Jeudi dernier, les masques sont tombés lors de la réunion de la Commission européenne, les pays du Nord avec l’Allemagne et les Pays-Bas à l’avant-garde ont montré que le sud de l’Europe pour eux n’est qu’un endroit pour passer les vacances et bronzer ; ils ne veulent pas entendre ou parler de l’émission de la dette commune ou de tout ce qui ressemble à elle. De l’autre côté, un groupe de neuf pays menés par la France, l’Italie et l’Espagne a principalement appelé à l’émission d’obligations d’État : une obligation de dette commune soutenue par tous les pays de la zone euro qui permettrait de stimuler les économies les plus durement touchées. Mais les Pays nordiques de ce qu’ils oublient, dans le cas de l’Allemagne exportant 14,3% de sa production vers le marché commun, 6,7% au total vers l’Espagne, la France et l’Italie, le cas des Pays-Bas, qui est plus délicat atteint encore 43% de ses exportations vers le marché commun ; ces pays oublient que nous sommes dans un marché interconnecté, une paralysie du commerce serait mortelle pour une grande partie du tissu productif de leurs industries.
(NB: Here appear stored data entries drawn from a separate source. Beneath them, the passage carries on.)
Lemma eng_run_inv c0 base e old new :
  eng_run c0 base e old new ->
  exists s1 s2, done_txs s1 = old /\ done_txs s2 = new /\ eng_inv c0 base e s1 s2.
Proof.
  assert (Hstep : forall base e' mode s1 s2 txs, eng_inv_at c0 base e' (log_after mode s1 s2 (map done_seg txs)) ->
    exists t1 t2, done_txs t1 = (log_after mode (done_txs s1) (done_txs s2) txs).1 /\
      done_txs t2 = (log_after mode (done_txs s1) (done_txs s2) txs).2 /\ eng_inv c0 base e' t1 t2).
  { intros base0 e' mode s1 s2 txs Hi. destruct (done_log_after mode s1 s2 txs). eauto. }
  induction 1 as [man_file read_all manifest hook mode e Hc0 Hb Hs Ho
    |base e old new ms th e' r _ (s1 & s2 & <- & <- & Hi) Hms Hid Hb Hw
    |base e old new tx ms th e' r _ (s1 & s2 & <- & <- & Hi) Htx Hms Hb Hw
    |base e old new batch e' sent r _ (s1 & s2 & <- & <- & Hi) Hba Hb Hf
    |base e old new _ (s1 & s2 & <- & <- & Hi)
    |base e old new _ (s1 & s2 & <- & <- & Hi)
    |base e old new s _ (s1 & s2 & <- & <- & Hi)
    |base e old new s _ (s1 & s2 & <- & <- & Hi)
    |base e old new n man_file read_all manifest hook mode e' _ (s1 & s2 & <- & <- & Hi)
      Hlen Hd Hn Hs Ho new' Hp Hseq].
  - exists [], []. split; [done|]. split; [done|].
    destruct (engine_open_holds c0 None empty_wal [] man_file read_all manifest hook mode)
      as (e' & Ho' & Hi & _); try done; [cbn; lia|].
    rewrite Ho in Ho'. by injection Ho' as <-.
  - pose proof Hi as []. apply Hstep, eng_inv_step; [done| |].
    { erewrite <- alloc_next by done. by eapply engine_write_to; [..|exact Hw]; try lia. }
    by eapply engine_write_log; [..|exact Hw]; try lia.
  - pose proof Hi as []. apply Hstep, eng_inv_step; [done|by eapply write_with_tx_to; [..|exact Hw]; try lia|].
    by eapply write_with_tx_log; [..|exact Hw]; try lia.
  - pose proof Hi as []. destruct (flush_pending_to e batch IoOk IoOk e' sent r) as [Hc _]; [done|lia|done|done|].
    apply Hstep, eng_inv_step; [done|done|]. by eapply flush_pending_log; [..|exact Hf]; try lia.
  - exists (s1 ++ s2), []. rewrite done_txs_app. split; [done|]. split; [done|]. destruct Hi.
    split; rewrite ?app_nil_r; try done. by apply background_sync_log.
  - exists s1, s2. split; [done|]. split; [done|]. by eapply eng_inv_ext; [..|exact Hi].
  - exists s1, s2. split; [done|]. split; [done|]. by eapply eng_inv_ext; [..|exact Hi].
  - exists s1, s2. split; [done|]. split; [done|].
    destruct (unpin_same e s) as (? & ? & ? & ? & ?). eapply eng_inv_ext; [..|exact Hi]; try done. lia.
  - pose proof Hi as [].
    destruct (engine_reopen c0 base e s1 s2 n man_file read_all manifest hook mode)
      as (e2 & s2' & Ho' & Hp' & Hi' & _); [done|done|lia|done..|].
    rewrite Ho in Ho'. injection Ho' as <-.
    exists (s1 ++ s2'), []. split; [|done]. rewrite done_txs_app. f_equal.
    pose proof (ei_seq _ _ _ _ _ Hi') as Hseq'. rewrite app_nil_r, done_txs_app in Hseq'.
    apply (prefix_same_length _ _ (done_txs s2)); [done|done|].
    rewrite !length_app in Hseq, Hseq'. lia.
Qed.
Lemma write_with_tx_mem (e : Eng) tx ms throttle io_w io_s e' r :
  mt_inv (e_memtable e) -> 0 <= e_commit_seq e -> e_commit_seq e + 1 < OPEN_ENDED_TS ->
  write_with_tx e tx ms throttle io_w io_s = (e', r) -> mem_step e e'.
Proof.
  intros Hi Hp Hb. unfold write_with_tx.
  destruct ms as [|m ms]; [intros [= <- _]; apply mem_step_same; done || lia|].
  destruct (tx =? 0); [intros [= <- _]; apply mem_step_same; done || lia|].
  set (e1 := if _ <? _ then _ else _).
  assert (He1 : mem_step e e1 /\ e_memtable e1 = e_memtable e /\ e_commit_seq e1 = e_commit_seq e)
    by (unfold e1; destruct (_ <? _); (split; [apply mem_step_same; done || lia|done])).
  destruct He1 as (Hm1 & Hmem & Hseq). rewrite <- Hmem in Hi. rewrite <- Hseq in Hp, Hb.
  destruct throttle; [| |by intros [= <- _]]; intros Hw; (eapply mem_step_trans; [exact Hm1|]);
    by eapply commit_single_mem.
Qed.

Lemma engine_write_mem (e : Eng) ms throttle io_w io_s e' r :
  mt_inv (e_memtable e) -> 0 <= e_commit_seq e -> e_commit_seq e + 1 < OPEN_ENDED_TS ->
  engine_write e ms throttle io_w io_s = (e', r) -> mem_step e e'.
Proof.
  intros Hi Hp Hb. unfold engine_write.
  destruct ms as [|m ms]; [intros [= <- _]; apply mem_step_same; done || lia|].
  destruct (alloc_tx_id e) as [e1 tx] eqn:Ea. intros Hw.
  assert (He1 : e1 = (alloc_tx_id e).1) by (by rewrite Ea). subst e1.
  eapply mem_step_trans; [|by eapply write_with_tx_mem; [..|exact Hw]].
  apply mem_step_same; done || lia.
Qed.

Lemma apply_batch_mem (e : Eng) reqs sent :
  mt_inv (e_memtable e) -> 0 <= e_commit_seq e ->
  e_commit_seq e + Z.of_nat (length reqs) < OPEN_ENDED_TS ->
  mem_step e (apply_batch e reqs sent).1.1.
Proof.
  revert e sent. induction reqs as [|r reqs IH]; intros e sent Hi Hp Hb; cbn [length apply_batch] in *.
  - apply mem_step_same; done || lia.
  - destruct (apply_commit_mem e (pw_tx_id r) (pw_mutations r) Hi Hp) as (e1 & -> & Hm & Hs); [lia|].
    eapply mem_step_trans; [exact Hm|]. pose proof (ms_inv _ _ Hm). apply IH; done || lia.
Qed.

Lemma flush_pending_mem (e : Eng) batch io_w io_s :
  mt_inv (e_memtable e) -> 0 <= e_commit_seq e ->
  e_commit_seq e + Z.of_nat (length batch) < OPEN_ENDED_TS ->
  mem_step e (flush_pending_batch e batch io_w io_s).1.1.
Proof.
  intros Hi Hp Hb. unfold flush_pending_batch.
  pose proof (pre_commit_accepted (e_hook e) batch) as Hpc.
  destruct (pre_commit_loop _ _ _ _ _ _) as [[[h b] passed] sent0].
  destruct (accepted (e_hook e) batch) as [[h2 ok] bad] eqn:Eacc. destruct Hpc as (-> & -> & ->).
  pose proof (accepted_length _ _ _ _ _ Eacc) as Hlen.
  destruct ok as [|q ok0] eqn:Eok; [apply mem_step_same; done || lia|]. rewrite <- Eok in *.
  destruct (match e_sync_mode _ with Full => _ | Group _ => _ end) as [w [n|err]];
    [|apply mem_step_same; done || lia].
  eapply mem_step_trans; [|apply apply_batch_mem; [done|done|cbn; lia]].
  apply mem_step_same; done || lia.
Qed.

(** A reader's observation depends only on the history up to its snapshot. *)
Lemma observe_history (e e' : Eng) k s :
  mt_inv (e_memtable e) -> mt_inv (e_memtable e') -> s < OPEN_ENDED_TS ->
  (forall u, u <= s -> key_history (mt_map (e_memtable e')) k !! u =
                       key_history (mt_map (e_memtable e)) k !! u) ->
  observe e' k s = observe e k s.
Proof.
  intros Hi Hi' Hs Heq. unfold observe.
  pose proof (mt_get_history (e_memtable e) k (mkSnapshot s) Hi Hs) as H1'.
  pose proof (mt_get_history (e_memtable e') k (mkSnapshot s) Hi' Hs) as H2'.
  cbn [ts] in H1', H2'.
  destruct (mt_get (e_memtable e) _ _) as [v|], (mt_get (e_memtable e') _ _) as [v'|]; cbn; [..|done].
  - destruct H1' as (L & Hle & Hmax), H2' as (L' & Hle' & Hmax').
    assert (begin_ts v' = begin_ts v).
    { apply Z.le_antisymm.
      - apply Hmax; [|done]. rewrite <- Heq by done. by rewrite L'.
      - apply Hmax'; [|done]. rewrite Heq by done. by rewrite L. }
    rewrite Heq in L' by done. congruence.
  - destruct H1' as (L & Hle & _). rewrite <- Heq in L by done. specialize (H2' _ (mk_is_Some _ _ L)). lia.
  - destruct H2' as (L & Hle & _). rewrite Heq in L by done. specialize (H1' _ (mk_is_Some _ _ L)). lia.
Qed.

Lemma observe_mem_step (e e' : Eng) k s :
  mt_inv (e_memtable e) -> mem_step e e' -> s < e_commit_seq e -> observe e' k s = observe e k s.
Proof.
  intros Hi [Hi' Hq Hh _] Hs. apply observe_history; [done|done|lia|]. intros u Hu. apply Hh. lia.
Qed.

(** ** Steps with guards *)

Lemma guards_inv_mem (e e' : Eng) g : guards_inv e g -> mem_step e e' -> guards_inv e' g.
Proof. intros [Hs Hc _ Hq] [Hi Hq' _ Hp]. split; rewrite ?Hp; try done. lia. Qed.
(* ===== verification/Sst.v ===== *)
(** * SST files ([hatp-engine/src/vortex_sst.rs], [sst_format.rs])

    An SST is a Vortex file whose base columns are the key, the value (null for a
    tombstone), the two timestamps and the tombstone flag; when the table has a
    schema, its business columns repeat what the value holds, so that filters on
    them run inside the scan.  The Vortex library is external: writing a struct
    array and scanning it with a filter expression are the parameter [VortexLib],
    and [VortexLaws] states that a scan returns the written rows that satisfy the
    expression, in the order they were written. *)

From Stdlib Require Import Strings.String.
From stdpp Require Import base tactics list option.
From S2P Require Import Prelude OrdMap Types Version Codec Arrow RowCodec MemTable ColumnPredicate.
#[local] Open Scope Z_scope.

(** ** Columns *)

(** Primitive types of Vortex arrays. *)
Inductive PType := I8 | I16 | I32 | I64 | U8 | U16 | U32 | U64.
#[global] Instance ptype_dec : EqDecision PType.
Proof. solve_decision. Defined.

(** A value of a column that is not null. *)
Inductive Cell :=
| CInt (p : PType) (v : Z)
| CFloat32 (bits : Z) | CFloat64 (bits : Z)
| CBool (v : bool)
| CBytes (v : bytes).

(** One row of the file. *)
Record Columns := mkColumns {
  col_key : bytes;
  col_value : option bytes;
  col_begin_ts : TxnTs;
  col_end_ts : TxnTs;
  col_tombstone : bool;
  col_cells : list (option Cell);
}.

(** ** Filter expressions *)

Inductive ColName := ColKey | ColBeginTs | ColEndTs | ColBusiness (n : nat).
Inductive CmpOp := OpEq | OpLt | OpGt | OpGtEq.

(** [col op lit], [lit op col] and conjunction. *)
Inductive Expression :=
| ECol (op : CmpOp) (c : ColName) (l : Cell)
| ELit (op : CmpOp) (l : Cell) (c : ColName)
| EAnd (a b : Expression).

(** *** What an expression means

    Integers of one type compare by value, floats in the IEEE total order, bytes
    lexicographically; nulls satisfy nothing. *)
Definition cell_cmp (a b : Cell) : option comparison :=
  match a, b with
  | CInt p x, CInt q y => if bool_decide (p = q) then Some (x ?= y) else None
  | CFloat32 x, CFloat32 y => Some (f_rank 31 x ?= f_rank 31 y)
  | CFloat64 x, CFloat64 y => Some (f_rank 63 x ?= f_rank 63 y)
  | CBool x, CBool y => Some (bool_cmp x y)
  | CBytes x, CBytes y => Some (bcmp x y)
  | _, _ => None
  end.

Definition op_holds (op : CmpOp) (c : comparison) : bool :=
  match op, c with
  | OpEq, Eq | OpLt, Lt | OpGt, Gt | OpGtEq, (Gt | Eq) => true
  | _, _ => false
  end.

Definition cell_at (c : Columns) (name : ColName) : option Cell :=
  match name with
  | ColKey => Some (CBytes (col_key c))
  | ColBeginTs => Some (CInt U64 (col_begin_ts c))
  | ColEndTs => Some (CInt U64 (col_end_ts c))
  | ColBusiness n => x ← col_cells c !! n; x
  end.

Definition cells_hold (op : CmpOp) (a b : option Cell) : bool :=
  match a, b with
  | Some a, Some b => match cell_cmp a b with Some o => op_holds op o | None => false end
  | _, _ => false
  end.

Fixpoint expr_holds (e : Expression) (c : Columns) : bool :=
  match e with
  | ECol op name l => cells_hold op (cell_at c name) (Some l)
  | ELit op l name => cells_hold op (Some l) (cell_at c name)
  | EAnd a b => expr_holds a c && expr_holds b c
  end.

(** The expression names columns of the file and compares values of one type. *)
Definition comparable (c : Columns) (name : ColName) (l : Cell) : bool :=
  match name with
  | ColBusiness n =>
      match col_cells c !! n with
      | None => false
      | Some None => true
      | Some (Some x) => match cell_cmp x l with Some _ => true | None => false end
      end
  | _ => match cell_at c name with
         | Some x => match cell_cmp x l with Some _ => true | None => false end
         | None => false
         end
  end.

Fixpoint expr_ok (e : Expression) (c : Columns) : bool :=
  match e with
  | ECol _ name l | ELit _ l name => comparable c name l
  | EAnd a b => expr_ok a c && expr_ok b c
  end.

(** The calls into the Vortex crates; [None] is a scan without filter.  The text
    of values without a column type of their own is [Debug]'s. *)
Class VortexLib := {
  vfile : Type;
  vortex_write : list Columns -> Result vfile;
  vortex_len : vfile -> Z;
  vortex_scan : vfile -> option Expression -> Result (list Columns);
  debug_fmt : ScalarValue -> bytes;
}.

Class VortexLaws `{VortexLib} : Prop := {
  vortex_scan_all : forall cols f, vortex_write cols = Ok f -> vortex_scan f None = Ok cols;
  vortex_scan_filter : forall cols f e,
    vortex_write cols = Ok f -> forallb (expr_ok e) cols = true ->
    vortex_scan f (Some e) = Ok (List.filter (expr_holds e) cols);
  vortex_len_u64 : forall f, is_u64 (vortex_len f);
}.

Record SstHandle := mkHandle {
  sh_file_id : Z;
  sh_min_key : bytes;
  sh_max_key : bytes;
  sh_rows : Z;
  sh_bytes : Z;
}.

(** [typed_null] of [vortex_sst.rs] *)
Definition sst_typed_null (data_type : DataType) : ScalarValue :=
  match data_type with
  | DtInt8 => SvInt8 None | DtInt16 => SvInt16 None | DtInt32 => SvInt32 None | DtInt64 => SvInt64 None
  | DtUInt8 => SvUInt8 None | DtUInt16 => SvUInt16 None | DtUInt32 => SvUInt32 None | DtUInt64 => SvUInt64 None
  | DtFloat32 => SvFloat32 None | DtFloat64 => SvFloat64 None
  | DtBoolean => SvBoolean None
  | DtUtf8 => SvUtf8 None | DtLargeUtf8 => SvLargeUtf8 None
  | DtBinary => SvBinary None | DtLargeBinary => SvLargeBinary None
  | DtDate32 => SvDate32 None | DtDate64 => SvDate64 None
  | _ => SvNull
  end.

Section Sst.
Context `{VortexLib}.

(** [build_column_array], one slot: booleans have no validity bitmap. *)
Definition build_cell (data_type : DataType) (s : ScalarValue) : option Cell :=
  match data_type with
  | DtInt64 => match s with SvInt64 (Some v) => Some (CInt I64 v) | _ => None end
  | DtInt32 => match s with SvInt32 (Some v) => Some (CInt I32 v) | _ => None end
  | DtInt16 => match s with SvInt16 (Some v) => Some (CInt I16 v) | _ => None end
  | DtInt8 => match s with SvInt8 (Some v) => Some (CInt I8 v) | _ => None end
  | DtUInt64 => match s with SvUInt64 (Some v) => Some (CInt U64 v) | _ => None end
  | DtUInt32 => match s with SvUInt32 (Some v) => Some (CInt U32 v) | _ => None end
  | DtUInt16 => match s with SvUInt16 (Some v) => Some (CInt U16 v) | _ => None end
  | DtUInt8 => match s with SvUInt8 (Some v) => Some (CInt U8 v) | _ => None end
  | DtFloat64 => match s with SvFloat64 (Some v) => Some (CFloat64 v) | _ => None end
  | DtFloat32 => match s with SvFloat32 (Some v) => Some (CFloat32 v) | _ => None end
  | DtBoolean => Some (CBool match s with SvBoolean (Some true) => true | _ => false end)
  | DtUtf8 | DtLargeUtf8 =>
      match s with SvUtf8 (Some v) | SvLargeUtf8 (Some v) => Some (CBytes v) | _ => None end
  | DtBinary | DtLargeBinary =>
      match s with SvBinary (Some v) | SvLargeBinary (Some v) => Some (CBytes v) | _ => None end
  | DtDate32 => match s with SvDate32 (Some v) => Some (CInt I32 v) | _ => None end
  | DtDate64 => match s with SvDate64 (Some v) => Some (CInt I64 v) | _ => None end
  | DtTimestamp _ _ =>
      match s with
      | SvTimestampSecond (Some v) _ | SvTimestampMillisecond (Some v) _
      | SvTimestampMicrosecond (Some v) _ | SvTimestampNanosecond (Some v) _ => Some (CInt I64 v)
      | _ => None
      end
  | _ => if is_null s then None else Some (CBytes (debug_fmt s))
  end.

(** The business columns of a row; [None] when its payload is read past the end. *)
Definition null_cells (schema : Schema) : list (option Cell) :=
  (fun f => build_cell (fd_type f) (sst_typed_null (fd_type f))) <$> schema.

Definition business_cells (schema : Schema) (v : option bytes) : option (list (option Cell)) :=
  match v with
  | None => Some (null_cells schema)
  | Some payload =>
      match decode_row_values payload schema with
      | None => None
      | Some (Err _) => Some (null_cells schema)
      | Some (Ok decoded) => Some (zip_with (fun f s => build_cell (fd_type f) s) schema decoded)
      end
  end.

Definition columns_of (row_schema : option Schema) (r : VersionedRow) : option Columns :=
  let v := row_version r in
  cells ← match row_schema with Some schema => business_cells schema (value v) | None => Some [] end;
  Some (mkColumns (row_key r) (value v) (begin_ts v) (end_ts v)
          (match value v with Some _ => false | None => true end) cells).

(** [collect_rows]: the transaction id is not stored. *)
Definition row_of (c : Columns) : VersionedRow :=
  mkRow (col_key c) {| value := col_value c; begin_ts := col_begin_ts c; end_ts := col_end_ts c; tx_id := 0 |}.

Definition collect_rows (cols : list Columns) : list VersionedRow := map row_of cols.

(** [write]; [None] is undefined behaviour of the row decoder. *)
Definition sst_write (rows : list VersionedRow) (file_id : Z) (row_schema : option Schema) (io : Result unit)
  : option (Result (vfile * SstHandle)) :=
  let min_key := match rows with r :: _ => row_key r | [] => [] end in
  let max_key := match rows !! (length rows - 1)%nat with Some r => row_key r | None => [] end in
  cols ← mapM (columns_of row_schema) rows;
  Some (let? f := vortex_write cols in
        let? _ := io in
        Ok (f, mkHandle file_id min_key max_key (Z.of_nat (length rows)) (vortex_len f))).

(** [read_all] *)
Definition sst_read_all (f : vfile) : Result (list VersionedRow) :=
  let? cols := vortex_scan f None in Ok (collect_rows cols).

Definition visible_expr (s : Snapshot) : Expression :=
  EAnd (ELit OpGtEq (CInt U64 (ts s)) ColBeginTs) (ECol OpGt ColEndTs (CInt U64 (ts s))).

(** [get] *)
Definition sst_get (f : vfile) (key : bytes) (s : Snapshot) : Result (option VersionedValue) :=
  let? cols := vortex_scan f (Some (EAnd (ECol OpEq ColKey (CBytes key)) (visible_expr s))) in
  Ok (row_version <$> head (collect_rows cols)).

(** The literals [column_pred_to_vortex] has a case for, per operator. *)
Definition eq_literal (value : ScalarValue) : option Cell :=
  match value with
  | SvInt8 (Some v) => Some (CInt I8 v)
  | SvInt16 (Some v) => Some (CInt I16 v)
  | SvInt32 (Some v) => Some (CInt I32 v)
  | SvInt64 (Some v) => Some (CInt I64 v)
  | SvUInt8 (Some v) => Some (CInt U8 v)
  | SvUInt16 (Some v) => Some (CInt U16 v)
  | SvUInt32 (Some v) => Some (CInt U32 v)
  | SvUInt64 (Some v) => Some (CInt U64 v)
  | SvFloat32 (Some v) => Some (CFloat32 v)
  | SvFloat64 (Some v) => Some (CFloat64 v)
  | SvUtf8 (Some v) | SvLargeUtf8 (Some v) => Some (CBytes v)
  | SvBoolean (Some v) => Some (CBool v)
  | _ => None
  end.

Definition order_literal (value : ScalarValue) : option Cell :=
  match value with
  | SvInt8 (Some v) => Some (CInt I8 v)
  | SvInt16 (Some v) => Some (CInt I16 v)
  | SvInt32 (Some v) => Some (CInt I32 v)
  | SvInt64 (Some v) => Some (CInt I64 v)
  | SvFloat32 (Some v) => Some (CFloat32 v)
  | SvFloat64 (Some v) => Some (CFloat64 v)
  | _ => None
  end.

(** The name table has 256 entries; beyond it the code takes [col_0]. *)
Definition pushed_column (col : nat) : ColName := ColBusiness (if (col <? 256)%nat then col else 0%nat).

(** [column_pred_to_vortex] *)
Definition column_pred_to_vortex (pred : ColumnPredicate) : option Expression :=
  match pred with
  | PEq col value => ECol OpEq (pushed_column col) <$> eq_literal value
  | PLessThan col value => ECol OpLt (pushed_column col) <$> order_literal value
  | PLessThanOrEqual _ _ => None
  | PGreaterThan col value => ECol OpGt (pushed_column col) <$> order_literal value
  | PGreaterThanOrEqual col value => ECol OpGtEq (pushed_column col) <$> order_literal value
  | PRange _ _ _ => None
  end.

(** [scan] *)
Definition range_expr (lower upper : bytes) (s : Snapshot) : Expression :=
  EAnd (EAnd (ECol OpGtEq ColKey (CBytes lower)) (ECol OpLt ColKey (CBytes upper))) (visible_expr s).

Definition scan_filter (lower upper : bytes) (s : Snapshot) (predicates : list ColumnPredicate) : Expression :=
  fold_left (fun filter pred =>
    match column_pred_to_vortex pred with Some e => EAnd filter e | None => filter end)
    predicates (range_expr lower upper s).

Definition sst_scan (f : vfile) (lower upper : bytes) (s : Snapshot) (predicates : list ColumnPredicate)
  : Result (list VersionedRow) :=
  let? cols := vortex_scan f (Some (scan_filter lower upper s predicates)) in
  Ok (collect_rows cols).

(** ** The format ([sst_format.rs]) *)

(** [can_vortex_pushdown] *)
Definition can_vortex_pushdown (pred : ColumnPredicate) : bool :=
  match pred with
  | PEq _ value | PLessThan _ value | PGreaterThan _ value | PGreaterThanOrEqual _ value =>
      match value with
      | SvInt8 (Some _) | SvInt16 (Some _) | SvInt32 (Some _) | SvInt64 (Some _)
      | SvUInt8 (Some _) | SvUInt16 (Some _) | SvUInt32 (Some _) | SvUInt64 (Some _)
      | SvFloat32 (Some _) | SvFloat64 (Some _)
      | SvUtf8 (Some _) | SvLargeUtf8 (Some _) | SvBoolean (Some _) => true
      | _ => false
      end
  | PLessThanOrEqual _ _ | PRange _ _ _ => false
  end.

Context `{ScalarOrd}.

(** [VortexFormat::scan_with_filter] *)
Definition scan_with_filter (f : vfile) (lower upper : bytes) (s : Snapshot)
    (predicates : option (list (bytes * ColumnPredicate))) (row_schema : option Schema)
  : option (Result (list VersionedRow)) :=
  let preds := map snd (default [] predicates) in
  let pred_slice := List.filter can_vortex_pushdown preds in
  let residual := List.filter (fun p => negb (can_vortex_pushdown p)) preds in
  let! rows := Some (sst_scan f lower upper s pred_slice) in
  match residual with
  | [] => Some (Ok rows)
  | _ =>
      match row_schema with
      | None => Some (Err (CorruptMessage "scan_with_filter requires row_schema"))
      | Some schema => apply_row_predicates rows schema residual
      end
  end.

(** [VortexFormat::zone_map]; the column maps of this format are empty. *)
Record ZoneMap := mkZone { zm_min_key : bytes; zm_max_key : bytes; zm_total_rows : Z; zm_total_bytes : Z }.

Definition zone_map (f : vfile) : Result ZoneMap :=
  let? rows := sst_read_all f in
  Ok (mkZone (match rows with r :: _ => row_key r | [] => [] end)
             (match rows !! (length rows - 1)%nat with Some r => row_key r | None => [] end)
             (Z.of_nat (length rows)) (vortex_len f)).
End Sst.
Des organisations internationales telles que l’Organisation pour le co-oron et le développement économiques (OCDE) et le Fonds monétaire international (FMI) préviennent que la pandémie réduira la croissance économique mondiale d’ici 2020. Dans une situation comme celle-ci, les États sont obligés d’injecter de grandes sommes d’argent pour que le système continue de fonctionner : par exemple, les personnes qui ont été temporairement sans emploi continuent de facturer pour payer leurs factures, ou que les entreprises qu’elles ne peuvent pas produire puissent payer leurs travailleurs.

Nous sommes en guerre non ensemencée, dans une guerre, nous devons mobiliser toutes les ressources, promouvoir des valeurs telles que: le sens de l’engagement, la coopération et le respect des libertés civiles. Il convient également de ne pas négliger d’autres organisations multilatérales et d’une telle organisation comme le G20, qui doivent concevoir une réponse concrète et conjointe.

Lors de la crise économique de 2008, l’Union européenne a exercé une rapacité avec les États les plus faibles, a été insensible et s’est consacrée à sauver les banques et leur déficit. Dans la crise de l’immigration, l’UE regarde dans l’autre sens et a laissé les pays à leur merci pour chercher des solutions improvisées; la crise COVIDE-19 peut être la dernière occasion pour l’Union européenne et tous ses pays de démontrer que ce projet commun est solide et crédible. Dans les prochains jours, nous connaîtrons la réponse.

Abderrahim Ouadrassi
Abderrahim Ouadrassi

Abderrahim Ouadrassi est président de la Fondation EuroAfrica et fondateur d'AbdeCoach, où il accompagne des dirigeants en tant que coach exécutif et partenaire de réflexion stratégique. Son parcours associe développement international, leadership, formation institutionnelle et coopération entre l'Europe et l'Afrique, avec une attention particulière portée aux relations entre l'Espagne et le Maroc. Entre Majorque et Tanger, il développe des initiatives de diplomatie culturelle, de dialogue interculturel et de mise en relation entre dirigeants, entreprises et institutions. Il écrit sur la géopolitique, le leadership, la transformation et les relations entre les deux rives de la Méditerranée. Il est également fondateur de la chaîne hôtelière SAIFHOTELS et de la société immobilière RELASTATIA au Maroc, et collaborateur hebdomadaire du journal des Baléares Última Hora sur les questions d'internationalisation et d'actualité économique.